The Dia Art Foundation, a New York–based organization known for its prized collection of Minimalist and Conceptual art, has named Jordan Carter as its new curator. Set to begin this December, Carter is currently an associate curator of modern and contemporary art at the Art Institute of Chicago, where he organized a Ray Johnson survey due to open in late November.
Over the past two decades, the Dia Art Foundation has made a push to diversify its holdings, which have long skewed white and male. It wasn’t until 2002 that Dia, first founded in 1974, acquired pieces by Agnes Martin, making them the first works in its holdings by a woman. And it wasn’t until the 2010s that the foundation began adding works by Jack Whitten and Charles Gaines, the first Black artists to enter Dia’s collection.
But slowly, Dia:Beacon, the foundation’s grand museum in Upstate New York, has showcased with increasing regularity art by under-recognized figures like Kishio Suga, Sam Gilliam, and Dorothea Rockburne alongside room-size installations by well-known artist like Michael Heizer, Walter De Maria, and Robert Morris. In an interview, Carter said he is interested in “expanding the canon and telling the untold stories of the period. It’s work that Dia has really committed to.”

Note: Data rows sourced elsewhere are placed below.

(* ===== verification/MpsProps.v ===== *)
(** * MpsProps: the buffer queues are bounded first-in first-out queues

    A ring represents a list of buffers; every operation of the queue on the ring
    is the operation on the list, never leaves the ring and always returns, the
    loops of [mps_queue_free] and [mps_topup_q_list] included.  What
    [mps_queue_init] builds, what is left when it fails, and what the pools do
    with the queues. *)
From S2P Require Import Prelude MpsBuffer.
Import Mps.

(** ** Positions *)

(** The place of item [i] of a ring of [n] slots read from [r]. *)
Definition slot (n r i : nat) : nat := if decide (r + i < n)%nat then (r + i)%nat else (r + i - n)%nat.

Ltac slot_lia := unfold slot in *; repeat case_decide; lia.

Lemma slot_lt n r i : (r < n)%nat -> (i < n)%nat -> (slot n r i < n)%nat.
Proof. slot_lia. Qed.
Lemma slot_inj n r i j :
  (r < n)%nat -> (i < n)%nat -> (j < n)%nat -> slot n r i = slot n r j -> i = j.
Proof. slot_lia. Qed.
Lemma slot_0 n r : (r < n)%nat -> slot n r 0 = r.
Proof. slot_lia. Qed.
Lemma slot_succ n r i : (r < n)%nat -> (S i < n)%nat -> slot n (slot n r 1) i = slot n r (S i).
Proof. slot_lia. Qed.
Lemma slot_next n r i : (r < n)%nat -> (S i < n)%nat -> slot n (slot n r i) 1 = slot n r (S i).
Proof. slot_lia. Qed.
Lemma slot_wrap n r i : (r < n)%nat -> (i < n)%nat -> slot n r i = r -> i = 0%nat.
Proof. slot_lia. Qed.

(** The ring [b] read from [r] begins with [l]. *)
Definition holds (b : list Z) (r : nat) (l : list Z) : Prop :=
  forall i x, l !! i = Some x -> b !! slot (length b) r i = Some x.

Lemma holds_push b r l x :
  (r < length b)%nat -> (length l < length b)%nat -> holds b r l ->
  holds (<[slot (length b) r (length l) := x]> b) r (l ++ [x]).
Proof.
  intros Hr Hl Hb i y Hi. rewrite length_insert.
  apply lookup_app_Some in Hi as [Hi|[Hge Hi]].
  - pose proof (lookup_lt_Some _ _ _ Hi). rewrite list_lookup_insert_ne; [by apply Hb|].
    intros Hs. apply slot_inj in Hs; lia.
  - apply list_lookup_singleton_Some in Hi as [Hi ->].
    replace i with (length l) by lia. apply list_lookup_insert_eq. by apply slot_lt.
Qed.

(** Writing any slot outside the items. *)
Lemma holds_insert b r l j x :
  (r < length b)%nat -> (length l <= j < length b)%nat -> holds b r l ->
  holds (<[slot (length b) r j := x]> b) r l.
Proof.
  intros Hr Hj Hb i y Hi. rewrite length_insert. pose proof (lookup_lt_Some _ _ _ Hi).
  rewrite list_lookup_insert_ne; [by apply Hb|]. intros Hs. apply slot_inj in Hs; lia.
Qed.

Lemma holds_tail b r x l :
  (r < length b)%nat -> (length (x :: l) < length b)%nat ->
  holds b r (x :: l) -> holds b (slot (length b) r 1) l.
Proof.
  intros Hr Hl Hb i y Hi. cbn [length] in *. pose proof (lookup_lt_Some _ _ _ Hi).
  rewrite slot_succ by lia. by apply (Hb (S i)).
Qed.

(** Writing the slot of the item taken. *)
Lemma holds_taken b r l v :
  (r < length b)%nat -> (length l < length b - 1)%nat -> holds b (slot (length b) r 1) l ->
  holds (<[r := v]> b) (slot (length b) r 1) l.
Proof.
  intros Hr Hl Hb i y Hi. rewrite length_insert. pose proof (lookup_lt_Some _ _ _ Hi).
  rewrite list_lookup_insert_ne; [by apply Hb|]. rewrite slot_succ by lia.
  intros Hs. symmetry in Hs. apply slot_wrap in Hs; lia.
Qed.

(** ** A queue and the list it stands for *)
Definition capacity (h : MPS_BUFF_HEAD) : nat := Z.to_nat (maxcount h).

(** The positions are those of a ring with [n] items. *)
Record queue_pos (h : MPS_BUFF_HEAD) (n : nat) : Prop := {
  pos_max : 0 <= maxcount h < 2 ^ 30;
  pos_rpos : 0 <= rpos h <= maxcount h;
  pos_len : (n <= capacity h)%nat;
  pos_wpos : wpos h = Z.of_nat (slot (S (capacity h)) (Z.to_nat (rpos h)) n) }.

Record queue_rep (h : MPS_BUFF_HEAD) (l : list Z) : Prop := {
  rep_max : 0 <= maxcount h < 2 ^ 30;
  rep_rpos : 0 <= rpos h <= maxcount h;
  rep_len : (length l <= capacity h)%nat;
  rep_wpos : wpos h = Z.of_nat (slot (S (capacity h)) (Z.to_nat (rpos h)) (length l));
  rep_ring : exists b, circular_buf h = Some b /\ length b = S (capacity h) /\
    holds b (Z.to_nat (rpos h)) l }.

Lemma rep_pos h l : queue_rep h l -> queue_pos h (length l).
Proof. by intros []. Qed.

Lemma next_slot h p :
  0 <= maxcount h < 2 ^ 30 -> (p <= capacity h)%nat ->
  MPS_NEXT_Q_POS (Z.of_nat p) (maxcount h) = Z.of_nat (slot (S (capacity h)) p 1).
Proof.
  intros Hm Hp. unfold MPS_NEXT_Q_POS, capacity, u32 in *.
  destruct (Z.ltb_spec (Z.of_nat p) (maxcount h)).
  - rewrite Z.mod_small by lia. slot_lia.
  - slot_lia.
Qed.

(** What the tests and the count read is the number of items. *)
Section Positions.
Context (h : MPS_BUFF_HEAD) (n : nat) (Hpos : queue_pos h n).
Local Abbreviation N := (S (capacity h)).
Local Abbreviation r := (Z.to_nat (rpos h)).

Lemma pos_r_lt : (r < N)%nat.
Proof. destruct Hpos. unfold capacity in *. lia. Qed.
Lemma pos_w_lt : (slot N r n < N)%nat.
Proof. apply slot_lt; [apply pos_r_lt|]. destruct Hpos. lia. Qed.

Lemma pos_empty : MPS_IS_Q_EMPTY (Some h) = bool_decide (n = 0%nat).
Proof.
  unfold MPS_IS_Q_EMPTY. rewrite (pos_wpos _ _ Hpos). pose proof (pos_rpos _ _ Hpos).
  pose proof pos_r_lt as Hr. pose proof (pos_len _ _ Hpos) as Hl.
  case_bool_decide as Hn; [subst n; rewrite slot_0 by done; apply Z.eqb_eq; lia|].
  apply Z.eqb_neq. intros He. assert (Hs : slot N r n = r) by lia. apply slot_wrap in Hs; lia.
Qed.

Lemma pos_full : MPS_IS_Q_FULL (Some h) = bool_decide (n = capacity h).
Proof.
  unfold MPS_IS_Q_FULL. rewrite (pos_wpos _ _ Hpos). pose proof (pos_rpos _ _ Hpos).
  pose proof pos_r_lt as Hr. pose proof pos_w_lt. pose proof (pos_len _ _ Hpos) as Hl.
  rewrite next_slot; [|apply Hpos|lia].
  case_bool_decide as Hc; [apply Z.eqb_eq | apply Z.eqb_neq].
  - rewrite Hc. unfold slot. repeat case_decide; lia.
  - rewrite slot_next by lia. intros He.
    assert (Hs : slot N r (S n) = r) by lia. apply slot_wrap in Hs; lia.
Qed.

A specialist in Fluxus and Conceptual art, Carter has been at the Art Institute of Chicago since 2017, when he joined as an assistant curator. Since then, his focus has often been work by Black artists, with solo shows devoted to Ellen Gallagher, Benjamin Patterson, and Richard Hunt. A forthcoming exhibition curated by Carter at the museum will spotlight the work of stanley brouwn, an under-recognized Conceptualist whose work often enlisted unconventional forms of measurement.[Jordan Carter on the Future of the Museum]

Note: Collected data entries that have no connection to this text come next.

Definition name_device (i : nat) : M unit :=
  n <- deref (global_device_name !! i);;
  upd_dev i (fun v => mk_device n (reserved v) (tx_burst_len v) (rx_burst_len v) (current_tx_chan v)
    (current_rx_chan v) (num_tx_chan v) (num_rx_chan v) (max_rx_chan_num v) (max_tx_chan_num v)
    (tx_chan v) (rx_chan v) (intr_handler v)).
Definition default_device (i : nat) : M unit :=
  upd_dev i (fun v => mk_device (device_name v) (reserved v) 4 4 (current_tx_chan v)
    (current_rx_chan v) 0 0 0 0 (tx_chan v) (rx_chan v) false).
(** [*DANUBE_DMA_PS = i], and the port's PCTRL. *)
Definition port_setting (i : nat) : M unit := fun s =>
  let v := default 0 (PCTRL s !! i) in
  match i with
  | 0%nat => Some (tt, set_port (CTRL s) 0 (<[i := Z.lor v (Z.lor (Z.shiftl 0xf 8) (Z.shiftl 1 6))]> (PCTRL s)) (PWDCR s) s)
  | 1%nat => Some (tt, set_port (CTRL s) 1 (<[i := 0x14]> (PCTRL s)) (PWDCR s) s)
  | _ => Some (tt, s)
  end.
Definition default_channel (map : list chan_map) (j : nat) : M unit :=
  m <- deref (map !! j);;
  upd_chan j (fun ch => mk_channel (map_rel_chan_no m) (pri ch) 0 (dir ch) (irq ch) (desc_base ch)
    (desc_len ch) 0 0 DANUBE_DMA_CH_DEFAULT_WEIGHT DANUBE_DMA_CH_DEFAULT_WEIGHT (packet_size ch)
    DANUBE_DMA_CH_OFF (opt ch) (dma_dev ch) (ring ch)).
Definition link_channel (i j : nat) (m : chan_map) : channel -> channel := fun ch =>
  mk_channel (rel_chan_no ch) (map_pri m) (byte_offset ch) (map_dir m) (irq ch) (desc_base ch)
    (desc_len ch) (curr_desc ch) (prev_desc ch) (weight ch) (default_weight ch) (packet_size ch)
    (control ch) (opt ch) (Some i) (ring ch).
Definition assign_channel (map : list chan_map) (i j : nat) : M unit :=
  m <- deref (map !! j);;
  v <- dev i;;
  If (device_name v =? map_dev_name m)%string
    (if map_dir m =? DANUBE_DMA_RX then
       let n := max_rx_chan_num v + 1 in
       _ <- deref (at_index (rx_chan v) (n - 1));;
       upd_dev i (fun v => mk_device (device_name v) (reserved v) (tx_burst_len v) (rx_burst_len v)
         (current_tx_chan v) (current_rx_chan v) (num_tx_chan v) (num_rx_chan v) n (max_tx_chan_num v)
         (tx_chan v) (<[Z.to_nat (n - 1) := Some j]> (rx_chan v)) (intr_handler v));;;
       upd_chan j (link_channel i j m)
     else If (map_dir m =? DANUBE_DMA_TX)
       (let n := max_tx_chan_num v + 1 in
        _ <- deref (at_index (tx_chan v) (n - 1));;
        upd_dev i (fun v => mk_device (device_name v) (reserved v) (tx_burst_len v) (rx_burst_len v)
          (current_tx_chan v) (current_rx_chan v) (num_tx_chan v) (num_rx_chan v) (max_rx_chan_num v) n
          (<[Z.to_nat (n - 1) := Some j]> (tx_chan v)) (rx_chan v) (intr_handler v));;;
        upd_chan j (link_channel i j m))).

Definition map_dma_chan (map : list chan_map) : M Z :=
  for_upto MAX_DMA_DEVICE_NUM 0 name_device;;;
  granted <- request_irqs map 0;;
  if negb granted then ret (- EFAULT)
  else
    for_upto MAX_DMA_DEVICE_NUM 0 (fun i =>
      default_device i;;;
      port_setting i;;;
      for_upto MAX_DMA_CHANNEL_NUM 0 (default_channel map);;;
      for_upto MAX_DMA_CHANNEL_NUM 0 (assign_channel map i));;;
    ret IFX_SUCCESS.

(** The bit of the power management unit. *)
Context (DANUBE_PMU_DMA_SHIFT : Z).
Definition chip_channel (i : nat) : M unit :=
  sel i;;;
  wr_CCTRL 0x2;;;
  wr_CPOLL 0x80000040;;;
  let class (v : Z) := c <- rd CCTRL;; wr_CCTRL (Z.lor (Z.ldiff c (Z.shiftl 3 9)) (Z.shiftl v 9)) in
  If (bool_decide (i ∈ [8; 9])%nat) (class 0);;;
  If (bool_decide (i ∈ [10; 11])%nat) (class 1);;;
  If (bool_decide (i ∈ [16; 17])%nat) (CCTRL_or (Z.shiftl 3 9));;;
  If (bool_decide (i ∈ [18; 19])%nat) (class 1).
Definition dma_chip_init : M Z :=
  put (fun s => set_port (Z.lor (CTRL s) 1) (PS s) (PCTRL s)
    (Z.ldiff (PWDCR s) (Z.shiftl 1 DANUBE_PMU_DMA_SHIFT)) s);;;
  wr_IRNEN 0;;;
  for_upto MAX_DMA_CHANNEL_NUM 0 chip_channel;;;
  for_upto MAX_DMA_CHANNEL_NUM 0 (fun i => disable_chan i;;; ret tt);;;
  ret IFX_SUCCESS.

(** [dma_chan[i].desc_len] *)
Definition ring_len (i : nat) : Z :=
  if bool_decide (i ∈ [6; 7])%nat then DMA_ETH_NUM_DESCRS else DANUBE_DMA_DESCRIPTOR_OFFSET.
(** The [opt] array of each channel, until [kmalloc] fails at channel [fails]. *)
Fixpoint alloc_opts (n i : nat) (fails : option nat) : M bool :=
  match n with
  | O => ret true
  | S n' =>
      upd_chan i (fun ch => mk_channel (rel_chan_no ch) (pri ch) (byte_offset ch) (dir ch) (irq ch)
        (desc_base ch) (ring_len i) (curr_desc ch) (prev_desc ch) (weight ch) (default_weight ch)
        (packet_size ch) (control ch) (opt ch) (dma_dev ch) (ring ch));;;
      if bool_decide (fails = Some i) then ret false
      else
        upd_chan i (fun ch => set_opt (replicate (Z.to_nat (ring_len i)) 0) ch);;;
        alloc_opts n' (S i) fails
  end.
(** The ring of channel [i] in the list of descriptors at [base], cleared. *)
Definition place_ring (base : Z) (i : nat) : M unit :=
  let before := foldr Z.add 0 (ring_len <$> seq 0 i) in
  let at_ := base + before * 8 in
  upd_chan i (fun ch => mk_channel (rel_chan_no ch) (pri ch) (byte_offset ch) (dir ch) (irq ch) at_
    (desc_len ch) 0 (prev_desc ch) (weight ch) (default_weight ch) (packet_size ch) (control ch)
    (opt ch) (dma_dev ch) (replicate (Z.to_nat (ring_len i)) zero_desc));;;
  select_chan i;;;
  wr_CDBA (CPHYSADDR at_);;;
  wr_CDLEN (ring_len i).
(** With TWEAK_DMA_BUFFER_RING_SIZE, which danube_dma.h defines: [registered] is the
    result of register_chrdev, [fails] the first [kmalloc] of an opt array that
    fails, [desc_list] what the [kmalloc] of the descriptors returns. *)
Definition danube_dma_init (registered : Z) (fails : option nat) (desc_list : Z) : M Z :=
  if nz registered then ret registered
  else
    dma_chip_init;;;
    map_dma_chan default_dma_map;;;
    ok <- alloc_opts MAX_DMA_CHANNEL_NUM 0 fails;;
    if negb ok || (desc_list =? 0) then ret (- ENOMEM)
    else
      for_upto MAX_DMA_CHANNEL_NUM 0 (place_ring (Z.lor desc_list 0xA0000000));;;
      ret 0.
End Driver.

(** The variables of the driver as they are loaded, with [regs] in the registers. *)
Definition zero_channel : channel :=
  mk_channel 0 0 0 0 0 0 0 0 0 0 0 0 0 [] None [].
Definition zero_device : device :=
  mk_device "" 0 0 0 0 0 0 0 0 0 (replicate 20 None) (replicate 20 None) false.
Definition loaded (regs : list regs) : dma :=
  mk_dma (replicate MAX_DMA_CHANNEL_NUM zero_channel) (replicate MAX_DMA_DEVICE_NUM zero_device)
    0 0 false regs 0 0 0 0 [0; 0; 0; 0; 0; 0] 0 ∅ [] [] [].
End Dma.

Prior to the Art Institute of Chicago, Carter had been a curatorial fellow at the Walker Art Center in Minneapolis. He has also held positions at the Studio Museum in Harlem and the Centre Pompidou in Paris.
“Jordan Carter brings with him broad expertise in the period of art history that sits at the core of Dia’s collection,” said Jessica Morgan, Dia’s director, in a statement. “His curatorial interests also offer a vital expansion of this period and its enduring influence on contemporary art, that will be key to Dia’s programming in the coming years.”
Carter said that he aims to continue growing our understanding of that era of art history. “The ’60s and ’70s are in no way an exhausted period,” he noted, adding, “It’s really about championing, expanding, and questioning, and that questioning is really at the core of Dia’s values and really at the core of Conceptual art in general.”